-- Opening Marker --
(* ===== verification/Signals.v ===== *)
(** The signals of client and server: the shutdown handler of SIGINT and SIGTERM
    (timestamp_client.c, timestamp_server.c), and the alarm that drives the packet
    rates (timestamp_common.c).

    A signal without a handler ends the process; an alarm is delivered once after
    it was set. *)

From S2P Require Import Prelude CText PpsStats Logging.

Definition SIGINT : Z := 2.
Definition SIGALRM : Z := 14.
Definition SIGTERM : Z := 15.

Inductive disposition := SIG_DFL | ShutdownHandler | StatsHandler.
Record signal_state := SignalState {
  sg_dispositions : gmap Z disposition; sg_alarm : bool; sg_graceful_shutdown : bool; sg_stats_state : stats_state_t;
  sg_written : list cstr }.

(** A delivery: the time for the message, and what the alarm's handler reads. *)
Record delivery := Delivery { dl_signal : Z; dl_gmtime : option (Z * Z * Z); dl_sent : Z; dl_received : Z; dl_now : Z }.

(** signal and alarm; the disposition that was replaced is not used. *)
Definition set_signal (sig : Z) (d : disposition) (s : signal_state) : signal_state :=
  SignalState (<[sig := d]> (sg_dispositions s)) (sg_alarm s) (sg_graceful_shutdown s) (sg_stats_state s) (sg_written s).
Definition set_alarm (armed : bool) (s : signal_state) : signal_state :=
  SignalState (sg_dispositions s) armed (sg_graceful_shutdown s) (sg_stats_state s) (sg_written s).
Definition with_stats_state (st : stats_state_t) (s : signal_state) : signal_state :=
  SignalState (sg_dispositions s) (sg_alarm s) (sg_graceful_shutdown s) st (sg_written s).

Definition setup_signal_handling (s : signal_state) : signal_state :=
  set_signal SIGTERM ShutdownHandler (set_signal SIGINT ShutdownHandler s).
Definition start_stats_reporting (now : Z) (s : signal_state) : signal_state :=
  set_alarm true (set_signal SIGALRM StatsHandler (with_stats_state (setup_stats_reporting_hotpath now) s)).
Definition cleanup_stats_reporting_hotpath (s : signal_state) : signal_state := set_signal SIGALRM SIG_DFL (set_alarm false s).

Definition signal_handler (gmtime : option (Z * Z * Z)) (s : signal_state) : signal_state :=
  SignalState (sg_dispositions s) (sg_alarm s) true (sg_stats_state s)
    (sg_written s ++ hw_signal_safe_log gmtime (Some (lit "Graceful shutdown initiated"))).
(** The client's identical copies. *)
Definition client_setup_signal_handling : signal_state -> signal_state := setup_signal_handling.
Definition client_signal_handler : option (Z * Z * Z) -> signal_state -> signal_state := signal_handler.
(** The alarm is set again. *)
Definition stats_handler (d : delivery) (s : signal_state) : signal_state :=
  set_alarm true (with_stats_state (stats_signal_handler_hotpath (dl_sent d) (dl_received d) (dl_now d) (sg_stats_state s)) s).

(** None is the end of the process. *)
Definition deliver (s : signal_state) (d : delivery) : option signal_state :=
  if (dl_signal d =? SIGALRM) && negb (sg_alarm s) then Some s
  else
    let s := if dl_signal d =? SIGALRM then set_alarm false s else s in
    match default SIG_DFL (sg_dispositions s !! dl_signal d) with
    | SIG_DFL => None
    | ShutdownHandler => Some (signal_handler (dl_gmtime d) s)
    | StatsHandler => Some (stats_handler d s)
    end.
Definition deliver_all (s : signal_state) (ds : list delivery) : option signal_state :=
  fold_left (fun s d => s ← s; deliver s d) ds (Some s).

Definition asks_shutdown (d : delivery) : bool := (dl_signal d =? SIGINT) || (dl_signal d =? SIGTERM).
Definition handled (d : delivery) : Prop := dl_signal d = SIGINT \/ dl_signal d = SIGTERM \/ dl_signal d = SIGALRM.
(** The rates after the alarms among the signals. *)
Definition stats_after (st : stats_state_t) (ds : list delivery) : stats_state_t :=
  fold_left (fun st d => if dl_signal d =? SIGALRM then stats_signal_handler_hotpath (dl_sent d) (dl_received d) (dl_now d) st else st) ds st.

(** Both kinds of handlers are in place and the alarm is set. *)
Record reporting (s : signal_state) : Prop := {
  rp_int : sg_dispositions s !! SIGINT = Some ShutdownHandler;
  rp_term : sg_dispositions s !! SIGTERM = Some ShutdownHandler;
  rp_alrm : sg_dispositions s !! SIGALRM = Some StatsHandler;
  rp_alarm : sg_alarm s = true }.
Lemma start_reports now s : reporting (start_stats_reporting now (setup_signal_handling s)).
Proof. split; [..|done]; cbn; by simplify_map_eq. Qed.

Lemma deliver_reporting s d : reporting s -> handled d -> exists s', deliver s d = Some s' /\ reporting s' /\
  sg_graceful_shutdown s' = sg_graceful_shutdown s || asks_shutdown d /\ sg_stats_state s' = stats_after (sg_stats_state s) [d] /\
  length (sg_written s') = (length (sg_written s) + if asks_shutdown d then 3 else 0)%nat.
Proof.
  intros [H1 H2 H3 H4] Hd. unfold deliver, asks_shutdown, stats_after. cbn [fold_left].
  destruct Hd as [E|[E|E]]; rewrite E; cbn; rewrite ?H1, ?H2, ?H3, ?H4; cbn; rewrite ?H1, ?H2, ?H3; cbn; eexists; (split; [done|]).
  all: (split; [by split|]); rewrite ?orb_true_r, ?orb_false_r, ?Nat.add_0_r; split; [done|split; [done|]]; cbn; rewrite ?length_app; done.
Qed.

(** While client or server reports, no signal it has set up ends it: the flag for
    the shutdown is raised exactly when one of SIGINT and SIGTERM has come, with one
    message (three writes) each, every alarm is followed by the next, and the rates
    are those of the alarms in order.  After the reporting is over the alarm cannot
    come any more, and the two other signals still do not end the process. *)
Theorem signals_handled (s : signal_state) (now : Z) (ds late : list delivery) :
  sg_graceful_shutdown s = false -> sg_written s = [] -> Forall handled ds -> Forall handled late ->
  exists s1 s2, deliver_all (start_stats_reporting now (setup_signal_handling s)) ds = Some s1 /\
    sg_graceful_shutdown s1 = existsb asks_shutdown ds /\ sg_alarm s1 = true /\
    sg_stats_state s1 = stats_after (setup_stats_reporting_hotpath now) ds /\
    length (sg_written s1) = (3 * length (List.filter asks_shutdown ds))%nat /\
    deliver_all (cleanup_stats_reporting_hotpath s1) late = Some s2 /\
    sg_graceful_shutdown s2 = existsb asks_shutdown (ds ++ late) /\ sg_stats_state s2 = sg_stats_state s1.
Proof.
  intros Hg Hw Hds Hlate. set (s0 := start_stats_reporting now (setup_signal_handling s)).
  assert (reporting s0) as Hr by apply start_reports.
  assert (exists s1, deliver_all s0 ds = Some s1 /\ reporting s1 /\ sg_graceful_shutdown s1 = sg_graceful_shutdown s0 || existsb asks_shutdown ds /\
    sg_stats_state s1 = stats_after (sg_stats_state s0) ds /\
    length (sg_written s1) = (length (sg_written s0) + 3 * length (List.filter asks_shutdown ds))%nat) as (s1 & E1 & Hr1 & G1 & T1 & W1).
  { clearbody s0. clear Hg Hw. revert s0 Hr. induction Hds as [|d ds Hd Hds IH]; intros s0 Hr.
    { exists s0. cbn. rewrite orb_false_r, Nat.add_0_r. done. }
    destruct (deliver_reporting s0 d Hr Hd) as (s1 & E & Hr1 & G & T & W). destruct (IH s1 Hr1) as (s2 & E2 & Hr2 & G2 & T2 & W2).
    exists s2. unfold deliver_all in *. cbn [fold_left mbind option_bind]. rewrite E. split; [exact E2|]. split; [done|].
    rewrite G2, G, T2, T, W2, W. cbn [existsb List.filter]. rewrite orb_assoc. split; [done|]. split; [done|]. destruct (asks_shutdown d); cbn [length]; lia. }
  exists s1. assert (sg_graceful_shutdown s0 = false) as G0 by done. assert (sg_written s0 = []) as W0 by done.
  rewrite G0 in G1. rewrite W0 in W1. cbn [length Nat.add orb] in G1, W1.
  set (s1' := cleanup_stats_reporting_hotpath s1).
  assert (sg_dispositions s1' !! SIGINT = Some ShutdownHandler /\ sg_dispositions s1' !! SIGTERM = Some ShutdownHandler /\ sg_alarm s1' = false) as Hs1.
  { destruct Hr1. unfold s1'. cbn. by rewrite !lookup_insert_ne. }
  assert (exists s2, deliver_all s1' late = Some s2 /\ sg_graceful_shutdown s2 = sg_graceful_shutdown s1' || existsb asks_shutdown late /\
    sg_stats_state s2 = sg_stats_state s1') as (s2 & E2 & G2 & T2).
  { clearbody s1'. clear -Hlate Hs1. revert s1' Hs1. induction Hlate as [|d late Hd Hlate IH]; intros s0 (H1 & H2 & H3).
    { exists s0. cbn. by rewrite orb_false_r. }
    assert (exists s1, deliver s0 d = Some s1 /\ sg_dispositions s1 = sg_dispositions s0 /\ sg_alarm s1 = false /\
      sg_graceful_shutdown s1 = sg_graceful_shutdown s0 || asks_shutdown d /\ sg_stats_state s1 = sg_stats_state s0) as (s1 & E & D & A & G & T).
    { unfold deliver, asks_shutdown. destruct Hd as [E|[E|E]]; rewrite E; cbn; rewrite ?H1, ?H2, ?H3; cbn; eexists; (split; [done|]); cbn;
        rewrite ?orb_true_r, ?orb_false_r; done. }
    destruct (IH s1) as (s2 & E2 & G2 & T2); [by rewrite D|]. exists s2. unfold deliver_all in *. cbn [fold_left mbind option_bind]. rewrite E.
    split; [exact E2|]. rewrite G2, G, T2, T. cbn [existsb]. by rewrite orb_assoc. }
  exists s2. split; [exact E1|]. split; [exact G1|]. split; [apply Hr1|]. split; [exact T1|]. split; [exact W1|]. split; [exact E2|].
  rewrite G2, T2. unfold s1'. cbn. rewrite G1, existsb_app. done.
Qed.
-- Closing Marker --
**Work instruction:** From the start of the data to the line that holds "Definition set_alarm (armed", retype each line exactly, with both ends included.

**Exercise output:**
(* ===== verification/Signals.v ===== *)
(** The signals of client and server: the shutdown handler of SIGINT and SIGTERM
    (timestamp_client.c, timestamp_server.c), and the alarm that drives the packet
    rates (timestamp_common.c).

    A signal without a handler ends the process; an alarm is delivered once after
    it was set. *)

From S2P Require Import Prelude CText PpsStats Logging.

Definition SIGINT : Z := 2.
Definition SIGALRM : Z := 14.
Definition SIGTERM : Z := 15.

Inductive disposition := SIG_DFL | ShutdownHandler | StatsHandler.
Record signal_state := SignalState {
  sg_dispositions : gmap Z disposition; sg_alarm : bool; sg_graceful_shutdown : bool; sg_stats_state : stats_state_t;
  sg_written : list cstr }.

(** A delivery: the time for the message, and what the alarm's handler reads. *)
Record delivery := Delivery { dl_signal : Z; dl_gmtime : option (Z * Z * Z); dl_sent : Z; dl_received : Z; dl_now : Z }.

(** signal and alarm; the disposition that was replaced is not used. *)
Definition set_signal (sig : Z) (d : disposition) (s : signal_state) : signal_state :=
  SignalState (<[sig := d]> (sg_dispositions s)) (sg_alarm s) (sg_graceful_shutdown s) (sg_stats_state s) (sg_written s).
Definition set_alarm (armed : bool) (s : signal_state) : signal_state :=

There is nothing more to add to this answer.